I‘ve touched on this before, but I have to try and flesh it out again: namely, the absurdity of being alive.

Here we are, all 8 billion-plus of us, thrown into the mix at some point, with absolutely no say in whether or not we came to exist, all trying to make it through the day, all expected to cope, to work, to serve and protect and be responsible and get along and find a way to survive. We had no say in any of these matters—whether or not we even wanted to take it all on. Oh, many of us do once we’re here, but the initial event of our arrival and existence was out of our hands.

It reminds me of the story my father told us about how he learned to swim—his dad threw him in a pond by their house, when he wasn’t even two years old. I don’t know if that’s true or if I dreamed it at some point, but he could swim like a fish, so maybe even at that tender age he decided he’d rather swim than sink. Or maybe he was just naturally buoyant.

I guess the thing I keep wrestling with is that there is a certain coldness to human existence. We may have the luxury of feeling entitled, we may get lucky and be born into stable families with loving parents, our ways being paved, certain rough edges being smoothed along the way. But there is enough misery and pain and unwarranted suffering to get one thinking that life isn’t a gift, our presence here on this tiny orb isn’t some pre-ordained miracle—it wasn’t “in the stars” or destiny or anything else that makes for a shmaltzy Hallmark movie.
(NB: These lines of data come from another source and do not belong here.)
(* ===== verification/DemuxReceive.v ===== *)
(** Packet by packet: what a lenient demuxer that has the tables of a stream does
    with the undamaged packets of that stream. *)
From Stdlib Require Import ZArith Lia Bool String.
From stdpp Require Import base list list_numbers gmap.
From S2P Require Import Prelude.
From S2P Require Import Common.
From S2P Require Import TsPacket.
From S2P Require Import PesDemux.
From S2P Require Import PsiParse.
From S2P Require Import PsiAssembly.
From S2P Require Import PsiWriter.
From S2P Require Import Descriptors.
From S2P Require Import WireBytes.
From S2P Require Import MuxerTheorems.
From S2P Require Import Ingress.
From S2P Require Import DemuxTime.
From S2P Require Import AuReassemble.
From S2P Require Import DemuxTypes.
From S2P Require Import DemuxState.
From S2P Require Import DemuxIngress.
From S2P Require Import DemuxPsi.
From S2P Require Import DemuxPayload.
From S2P Require Import DemuxPes.
From S2P Require Import Demuxer.
From S2P Require Import DemuxTotal.
From S2P Require Import DemuxSafe.
From S2P Require Import DemuxMethods.
From S2P Require Import DemuxEmit.
From S2P Require Import DemuxerTheorems.
From S2P Require Import DemuxTrace.

(** * What a packet may move *)
Module Moves.
Import Common TsParser PmtClassify DemuxEvent Strict DemuxConfig Core Lookup PacketChecks Emit CoreInv Safe NoError PacketSafe EmitSafe Trace Quiet Steps Deliver.
#[local] Abbreviation any := (fun _ => True).

(** The last continuity counter of a PID. *)
Definition cc_at (c : Core) (q : Z) : option Z := PidState.cc (state_of c q).

Definition stamp (f : Z -> option Z) (p v : Z) : Z -> option Z := fun q => if decide (q = p) then Some v else f q.

(** What the tables declared of a PID, and its pending resets. *)
Definition static (s : PidState.PidState) : option StreamKind * option Z * option Z * bool * bool :=
  (declared s, PidState.source_reset_after_pes s, PidState.source_reset_in_pes s).

(** From [c] to [c'] the topology stayed, [d] was delivered, the counters became
    [f] and the PES in flight [R]. *)
Record went (d : list DemuxEvent) (f : Z -> option Z) (R : Reassembler.Reassembler) (c c' : Core) : Prop := {
  wt_programs : tracker_view <$> programs c' = tracker_view <$> programs c;
  wt_owner : pid_owner c' = pid_owner c;
  wt_pmts : pmt_pids c' = pmt_pids c;
  wt_pat : pat_identity c' = pat_identity c;
  wt_pids : forall q, static (state_of c' q) = static (state_of c q);
  wt_au : AuReassembler.per_pid (au_reassembler c') = AuReassembler.per_pid (au_reassembler c);
  wt_queue : exists es, queue c' = queue c ++ es /\ deliveries es = d;
  wt_cc : forall q, cc_at c' q = f q;
  wt_pes : pes c' = R;
}.

Lemma went_refl c : went [] (cc_at c) (pes c) c c.
Proof. split; try done. exists []. by rewrite app_nil_r. Qed.

Lemma went_trans d d' f f' R R' a b c : went d f R a b -> went d' f' R' b c -> went (d ++ d') f' R' a c.
Proof.
  intros [] []. split; try congruence. destruct wt_queue0 as (e1 & Hq1 & <-), wt_queue1 as (e2 & Hq2 & <-).
  exists (e1 ++ e2). by rewrite Hq2, Hq1, app_assoc, deliveries_app.
Qed.

Lemma went_ext d f g R c c' : (forall q, f q = g q) -> went d f R c c' -> went d g R c c'.
Proof. intros Hfg []. split; try done. intros q. by rewrite wt_cc0. Qed.

Lemma traced_went d c c' : traced d c c' -> went d (cc_at c) (pes c) c c'.
Proof.
  intros [[] Hq]. split; try done; intros q; specialize (sm_pids0 q); unfold pid_view, static, cc_at in *; congruence.
Qed.

(** The same, followed by a step that delivers nothing. *)
Lemma went_then d f R a b c : went d f R a b -> traced [] b c -> went d f R a c.
Proof.
  intros H1 H2%traced_went. rewrite <- (app_nil_r d). destruct H1 as [? ? ? ? ? ? ? Hcc Hp] eqn:He. clear He.
  eapply (went_trans d [] f f R R a b c); [by split|]. subst R. by apply (went_ext _ (cc_at b)).
Qed.

Lemma then_went d f R a b c : traced [] a b -> went d f R b c -> went d f R a c.
Proof. intros H1%traced_went H2. rewrite <- (app_nil_l d). by eapply went_trans. Qed.

Lemma went_tuned d f R c c' pid k n st : went d f R c c' -> tuned c pid k n st -> tuned c' pid k n st.
Proof. intros [] Ht. specialize (wt_pids0 pid). unfold static, tuned in *. congruence. Qed.

Lemma went_steady d f R c c' pid : went d f R c c' -> steady c pid -> steady c' pid.
Proof. intros [] Ht. specialize (wt_pids0 pid). unfold static, steady in *. injection wt_pids0 as _ _ _ -> ->. done. Qed.

Lemma went_idle d f R c c' : went d f R c c' -> idle c -> idle c'.
Proof. intros [] Hi. unfold idle in *. congruence. Qed.

(** ** Continuity *)
Section continuity.
Context (cfg : DemuxerConfig) (Hcfg : config_ok cfg) {HO : HashOrder}.

(** The packet follows what was seen on its PID. *)
Definition follows (f : Z -> option Z) (p cc : Z) : Prop := forall v, f p = Some v -> cc = (v + 1) mod 16.

(** An undamaged packet. *)
Record clean (pkt : TsPacket) : Prop := {
  cl_error : transport_error_indicator pkt = false;
  cl_scrambling : transport_scrambling_control pkt = 0;
  cl_adaptation : adaptation_malformed pkt = None;
  cl_jump : discontinuity_indicator pkt = false;
}.

Lemma stamped_went c c' p v raw_ : core_ok cfg c -> traced [] c c' ->
  went [] (stamp (cc_at c) p v) (pes c) c
    (pid_state_mut p (fun s => PidState.set_last_pkt_raw (PidState.set_cc s (Some v)) raw_) c').1.
Proof.
  intros Hc Ht. eapply then_went; [exact Ht|]. apply traced_went in Ht. destruct Ht as [_ _ _ _ _ _ _ Hcc Hpes].
  unfold pid_state_mut, modify. cbn [fst].
  split; try done; [|by exists []; rewrite app_nil_r|].
  - intros q. rewrite state_of_mut. case_decide as Hq; [|done]. by subst.
  - intros q. unfold cc_at. rewrite state_of_mut. unfold stamp. destruct (decide (p = q)) as [<-|Hne].
    + by rewrite decide_True.
    + rewrite decide_False by done. apply Hcc.
Qed.

Lemma cc_lookup c p : pid_state c !! p ≫= PidState.cc = cc_at c p.
Proof. unfold cc_at, state_of. by destruct (pid_state c !! p). Qed.

(** A packet whose counter follows is no repeat. *)
Lemma no_repeat c pkt v : cc_at c (pid pkt) = Some v -> 0 <= v < 16 -> continuity_counter pkt = (v + 1) mod 16 ->
  is_identical_repeat (E:=Empty_set) c pkt = Ok false.
Proof.
  unfold is_identical_repeat. rewrite <- cc_lookup. destruct (pid_state c !! pid pkt) as [s|]; [|done]. cbn. intros Hv Hr Hcc.
  rewrite bool_decide_eq_false_2; [done|]. rewrite Hv. intros [= He]. rewrite He in Hcc. dlia.
Qed.

Lemma bind_run {A B} (m : M A) (k : A -> M B) c c1 a : m c = (c1, Ok a) -> (m ≫= k) c = k a c1.
Proof. intros Hm. unfold mbind, M_bind. by rewrite Hm. Qed.

Lemma continuity_seeds pkt c : core_ok cfg c -> clean pkt -> has_payload pkt = true -> pid pkt <> PID_NULL ->
  follows (cc_at c) (pid pkt) (continuity_counter pkt) ->
  exists c0, traced [] c c0 /\ check_continuity pkt c = seed_continuity pkt false c0.
Proof.
  intros Hc Hcl Hpay Hnull Hf. set (c1 := set_last_psi_cc_jump c None).
  assert (traced [] c c1) as Ht1 by (by apply same_traced).
  unfold check_continuity. cbv zeta. rewrite (bind_run _ _ c c1 tt) by done. rewrite (proj2 (Z.eqb_neq _ _) Hnull), Hpay. cbn [negb].
  rewrite (bind_run _ _ c1 c1 c1) by done. rewrite cc_lookup. change (cc_at c1) with (cc_at c).
  destruct (cc_at c (pid pkt)) as [v|] eqn:Hv; [|by exists c1].
  pose proof (po_cc _ (state_of_ok cfg c (pid pkt) Hc) v Hv) as Hr. pose proof (Hf v Hv) as Hcc.
  assert (chk_u8 (E:=Empty_set) (v + 1) = Ok (v + 1)) as Hchk.
  { unfold chk_u8, checked. by rewrite (proj2 (Z.leb_le _ _)), (proj2 (Z.ltb_lt _ _)) by lia. }
  rewrite Hchk, (bind_run _ _ c1 c1 (v + 1)) by done. cbv zeta.
  rewrite (no_repeat c1 pkt v), (bind_run _ _ c1 c1 false) by done.
  eexists. rewrite (bind_run _ _ c1 _ tt) by reflexivity. rewrite land_15, Hcc, Z.eqb_refl. cbn [negb andb when].
  split; [|reflexivity]. apply (traced_trans [] [] c c1); [done|].
  exact (quiet_pid_mut (pid pkt) (fun s => PidState.set_dup s false) ltac:(done) c1).
Qed.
Parents watch their 3-year-old daughter fade away from cancer, or get word that a shooter has taken the life of their 4th grader at school, or grandparents die in the rubble of bombed out housing because religious zealots and warmongers refuse to work things out. Or another slaughter unfolds somewhere in sub-Saharan Africa because there are too many people living on terrain which can’t sustain them, and because humans are just more sophisticated animals with basic instincts for survival and an urge to dominate.
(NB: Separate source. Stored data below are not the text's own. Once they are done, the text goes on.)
(** A call of [adopt_pmt] up to the point where the topology changes. *)
Lemma pmt_collected p pmt t c : core_ok cfg c -> let prog := pmt_program_number pmt in programs c !! prog = Some t ->
  NoDup (elementary_pid <$> PsiParse.streams pmt) -> (forall x, x ∈ PsiParse.streams pmt -> pid_owner c !! elementary_pid x = None) ->
  let infos := info_of prog <$> PsiParse.streams pmt in
  exists c1 t1 map, core_ok cfg c1 /\ traced [] c c1 /\ programs c1 !! prog = Some t1 /\ tracker_view t1 = tracker_view t /\
    adopt_pmt p pmt c = (update_tracker pmt prog infos ;; apply_topology_diff (pmt_topology_diff c1 (PsiParse.pcr_pid pmt) prog infos) ;;
      push_event (EvProgramMap map) ;; modify (fun c => set_program_maps_seen c (as_u64 (program_maps_seen c + 1))) ;;
      modify (fun c => set_pmt_versions_seen c (as_u64 (pmt_versions_seen c + 1)))) c1.
Proof.
  intros Hc prog Ht Hnd Hown infos. unfold adopt_pmt. cbv zeta. fold prog.
  destruct (steps_quiet cfg (for_each (PsiParse.streams pmt) (fun s => pid_state_alter (elementary_pid s) clear_once_flags)) c any Hc)
    as ([] & c1 & H1 & Hc1 & Ht1 & _); [apply safe_each; intros a; apply safe_pid_alter, clear_once_ok|errorless_all|apply clear_quiet|].
  rewrite (bind_run _ _ c c1 tt) by done. rewrite (bind_run _ _ c1 c1 c1) by done.
  destruct (collect_clean c1 prog (PsiParse.streams pmt) Hc1 collected_empty Hnd) as (k & Hk & Hinfos).
  { intros x _. apply not_elem_of_empty. } { intros x Hx. rewrite (sm_owner _ _ (proj1 Ht1)). by apply Hown. }
  rewrite Hk, (bind_run _ _ c1 c1 k) by done. cbn [collected_empty stream_infos app] in Hinfos. fold infos in Hinfos. rewrite Hinfos.
  destruct (steps_quiet cfg (emit_collected prog k) c1 any Hc1) as ([] & c2 & H2 & Hc2 & Ht2 & _);
    [apply safe_emit_collected|apply collected_errorless|apply collected_quiet|].
  rewrite (bind_run _ _ c1 c2 tt) by done. rewrite (bind_run _ _ c2 c2 (pmt_topology_diff c2 (PsiParse.pcr_pid pmt) prog infos)) by done.
  destruct (steps_quiet cfg (build_program_map p pmt prog infos) c2 any Hc2) as (map & c3 & H3 & Hc3 & Ht3 & _);
    [apply safe_program_map|unfold build_program_map; apply errorless_bind; [apply links_errorless|by intros ? ? ?]
    |unfold build_program_map; apply quiet_bind; [apply links_quiet|intros; apply quiet_ret]|].
  rewrite (bind_run _ _ c2 c3 map) by done.
  pose proof (traced_trans _ _ _ _ _ (traced_trans _ _ _ _ _ Ht1 Ht2) Ht3) as Ht13. cbn [app] in Ht13.
  assert (forall a b, traced [] a b -> tracker_view <$> (programs b !! prog) = tracker_view <$> (programs a !! prog)) as Hview.
  { intros a b [[] _]. by rewrite <- !lookup_fmap, sm_programs0. }
  pose proof (Hview _ _ Ht13) as Hv3. rewrite Ht in Hv3. destruct (programs c3 !! prog) as [t3|] eqn:Hp3; [|discriminate Hv3]. cbn in Hv3. apply (inj Some) in Hv3.
  exists c3, t3, map. split; [done|]. split; [done|]. split; [done|]. split; [done|].
  assert (pmt_topology_diff c2 (PsiParse.pcr_pid pmt) prog infos = pmt_topology_diff c3 (PsiParse.pcr_pid pmt) prog infos) as ->; [|done].
  pose proof (Hview _ _ Ht3) as Hv23. unfold pmt_topology_diff. rewrite Hp3 in *.
  destruct (programs c2 !! prog) as [t2|]; [|discriminate Hv23]. cbn in Hv23. unfold tracker_view in Hv23. injection Hv23 as _ _ _ Ha Hb. by rewrite Ha, Hb.
Qed.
There’s nothing magic about this life. There are no givens, which doesn’t mean we can’t feel loved, or be inspired, or awestruck, or moved by the beauty of a sunset or the serenity of a warm Spring day. It just means that, from the get-go, there is no fairness, no blue print beyond being born, living some sort of long or abbreviated life, and dying. What happens to us between the beginning and the end is dependent on a million different things.